Derbyshire landlord fined £3,000 for neglecting properties

A Derbyshire property company has been fined £3,000 after being found guilty of failing to comply with two improvement notices.

Monday, 30th December 2019, 1:14 pm
Updated Monday, 30th December 2019, 1:15 pm

Erewash Borough Council prosecuted Belper based A & S Milward Property Limited, who was charged with two offences under the Housing Act 2004.

On December 19, Southern Derbyshire Magistrates Court heard that two category one hazards and one category two hazard were identified by the council officers at the property in King Street, Ilkeston.

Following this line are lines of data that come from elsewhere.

(** The reference handler.  The file calls follow [os.OpenFile] with
    [O_CREATE|O_WRONLY] (the file is created empty when absent and kept when
    present, and written from offset zero), [Write], [Close] and
    [os.Remove]; the codec calls are the functions of [Codec]; closing,
    cancelling, metrics and log lines are recorded. *)
Definition world : handler World := fun X e =>
  match e in Event X return World -> X * World with
  | dgstr_Start => fun w => (None, w)
  | dgstr_Close => fun w => (None, add_stopped "dagstore" w)
  | GetShardInfo k => fun w => (do_GetShardInfo k w, w)
  | RegisterShard k m ch => do_RegisterShard k m ch
  | AcquireShard k ch => do_AcquireShard k ch
  | DestroyShard k ch => do_DestroyShard k ch
  | make_chan => fun w => (next_chan w, set_next_chan S w)
  | select ch => do_select ch
  | ctx_Err => fun w => (ctx w, w)
  | WithCancel => fun w => (0%nat, w)
  | call_cancel c => fun w => (tt, add_stopped "gc context" w)
  | lastGCResult_Store => fun w => (tt, w)
  | go_gc => fun w => (tt, w)
  | go_trackLateResult opName ch maxWait => fun w => (tt, add_late (opName, ch, maxWait) w)
  | time_Now => fun w => (clock w, set_clock Z.succ w)
  | select_After ch maxWait => fun w =>
      match chans w !! ch with
      | Some r => (lateReceived r, set_chans (delete ch) w)
      | None => (timeAfter, set_clock (Z.add maxWait) w)
      end
  | OpenFile path => fun w =>
      ((path, None),
       set_offsets (insert path 0%nat)
         (set_files (fun fs => if fs !! path is Some _ then fs else <[path := []]> fs) w))
  | File_Write f b => fun w =>
      let off := default 0%nat (offsets w !! f) in
      (None,
       set_offsets (insert f (off + length b)%nat)
         (set_files (fun fs => <[f := write_at off b (default [] (fs !! f))]> fs) w))
  | File_Close f => fun w => (tt, set_offsets (delete f) w)
  | os_Remove path => fun w =>
      match files w !! path with
      | Some _ => (None, set_files (delete path) w)
      | None => (Some (ErrOther "no such file or directory"), w)
      end
  | WriteEDS square => fun w => ((encode square, None), w)
  | ReadEDS r root => fun w => (decode r root, w)
  | ReadHeader r => fun w => (parseHeader r, w)
  | DropFullIndex k => fun w =>
      ((bool_decide (k ∈ fullIndex w), None), set_fullIndex (fun i => i ∖ {[k]}) w)
  | invertedIdx_close => fun w => (idx_close_result w, add_stopped "inverted index" w)
  | Lock stripe => fun w => (tt, set_locked (fun l => {[stripe]} ∪ l) w)
  | Unlock stripe => fun w => (tt, set_locked (fun l => l ∖ {[stripe]}) w)
  | unsafeGet k => do_unsafeGet k
  | unsafeAdd k a => do_unsafeAdd k a
  | metrics m => fun w => (tt, add_observed m w)
  | log lvl msg => fun w => (tt, add_logged (lvl, msg) w)
  end.

End ReferenceWorld.

(** ** A lifecycle manager that has not answered yet *)

Section PendingWorld.
Context `{Codec}.

(** Modelled from the spec: the lifecycle operations are asynchronous, and
    a caller must not assume that they complete before it waits.  In this
    world the DAG store accepts a registration, an acquisition and a
    destruction and has not delivered their result: the submission returns
    nil and the registry and the channel stay as they are.  Every other call
    is answered as in [world]. *)
Definition pending : handler World := fun X e =>
  match e in Event X return World -> X * World with
  | RegisterShard _ _ _ => fun w => (None, w)
  | AcquireShard _ _ => fun w => (None, w)
  | DestroyShard _ _ => fun w => (None, w)
  | e' => world _ e'
  end.

End PendingWorld.

(** A store freshly created on an empty disk, with a live context. *)
Definition empty_world (size : nat) : World :=
  mkWorld ∅ ∅ 0%nat ∅ ∅ ∅ [] size ∅ None 0 None [] [] [] [].

(** ** Reading traces *)

(** The three steps of a removal. *)
Inductive RemoveStep : Type := destroy_shard | drop_index | delete_file.

Definition remove_step (o : Obs) : option RemoveStep :=
  match obs_event o with
  | DestroyShard _ _ => Some destroy_shard
  | DropFullIndex _ => Some drop_index
  | os_Remove _ => Some delete_file
  | _ => None
  end.

(** Calls that open or write a file, or register a shard. *)
Definition writes (o : Obs) : bool :=
  match obs_event o with
  | OpenFile _ | File_Write _ _ | RegisterShard _ _ _ => true
  | _ => false
  end.

Definition acquires (o : Obs) : bool :=
  match obs_event o with
  | AcquireShard _ _ => true
  | _ => false
  end.

Definition closes_dagstore (o : Obs) : bool :=
  match obs_event o with
  | dgstr_Close => true
  | _ => false
  end.

(** The case a [select] on the caller's context took, if the call is one. *)
Definition selected (o : Obs) : option Selected :=
  match o with
  | obs e x =>
      match e in Event X return X -> option Selected with
      | select _ => fun x => Some x
      | _ => fun _ => None
      end x
  end.

(** The trace of a call whose context was done before the result arrived. *)
Definition cancelled (tr : list Obs) : bool :=
  existsb (fun o => if selected o is Some ctxDone then true else false) tr.

(** The log line [remove] emits when the index reports nothing dropped. *)
Definition warn_not_dropped (dropped : bool) : list Obs :=
  if dropped then [] else [obs (log Warnf "failed to drop index") tt].

(** ** A small codec and concrete collaborators, to run the programs *)

Module Sample.

Definition byte_of_nat (n : nat) : byte :=
  default x00 (Byte.of_N (N.of_nat n mod 256)).
Definition nat_of_byte (b : byte) : nat := N.to_nat (Byte.to_N b).

(** One length-prefixed share after the other. *)
Fixpoint put_shares (l : list bytes) : bytes :=
  match l with
  | [] => []
  | sh :: l' => byte_of_nat (length sh) :: sh ++ put_shares l'
  end.

Fixpoint get_shares (fuel : nat) (b : bytes) : list bytes :=
  match fuel, b with
  | S fuel', n :: b' =>
      take (nat_of_byte n) b' :: get_shares fuel' (drop (nat_of_byte n) b')
  | _, _ => []
  end.

(** The root of a square: its width and the first byte of every share. *)
Definition root_of (s : Square) : bytes :=
  byte_of_nat (Width s) :: map (fun sh => default x00 (head sh)) (Flattened s).

#[global] Instance codec : Codec := {|
  encode s := byte_of_nat (Width s) :: put_shares (Flattened s);
  decode b root :=
    match b with
    | [] => inr (ErrOther "unexpected EOF")
    | w :: b' =>
        let s := mkSquare (nat_of_byte w) (get_shares (length b') b') in
        if bytes_Equal (root_of s) root then inl s
        else inr (ErrOther "share: content integrity mismatch")
    end;
  parseHeader b :=
    match b with
    | [] => inr (ErrOther "unexpected EOF")
    | w :: _ => inl (mkCarHeader (replicate (2 * nat_of_byte w) [x01; x55; w]))
    end
|}.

The first category one hazard concerned the absence of lighting on the stairs leading to flats, as well as a defective handrail.The category two hazard was the absence of hard-wired smoke detection for the flats and common areas of the property, and the electrical supply to the flats not having adequate fire protection.

King Street

After a further inspection, another category one hazard was identified due to the presence of damp and mould in the living room, bedroom and corridor of the occupied second floor flat.

The mould was found to be caused by inadequate heating and insulation. Council officers also found windows with rotting timbers and broken latches.

The company failed to comply with two improvement notices served by the council regarding these, hazards and was charged on two offences.

Mr Stephen Milward, on behalf of his company, pleaded not guilty.

Representing himself he told the court that he could not comply with the notices due to suspecting that the electrics had been tampered with. In mitigation he said he had no money and he is in arrears with the mortgage.

Magistrates found him guilty and ordered him to pay a fine of £1,500 (£500 for the first offence and £1,000 for the second offence), a victim surcharge of £100 and the council’s costs of £1,662.62 – a total of £3,262.62.

Councillor Val Clare, lead member for community engagement at Erewash Borough Council, said: “We are pleased with the outcome of this prosecution and hope that it acts as a reminder to landlords that their properties need to comply with health and safety standards.

“Residents living in rented properties have the right to live in a warm and hazard free home, and should seek advice if they feel that the home is not up to standard.”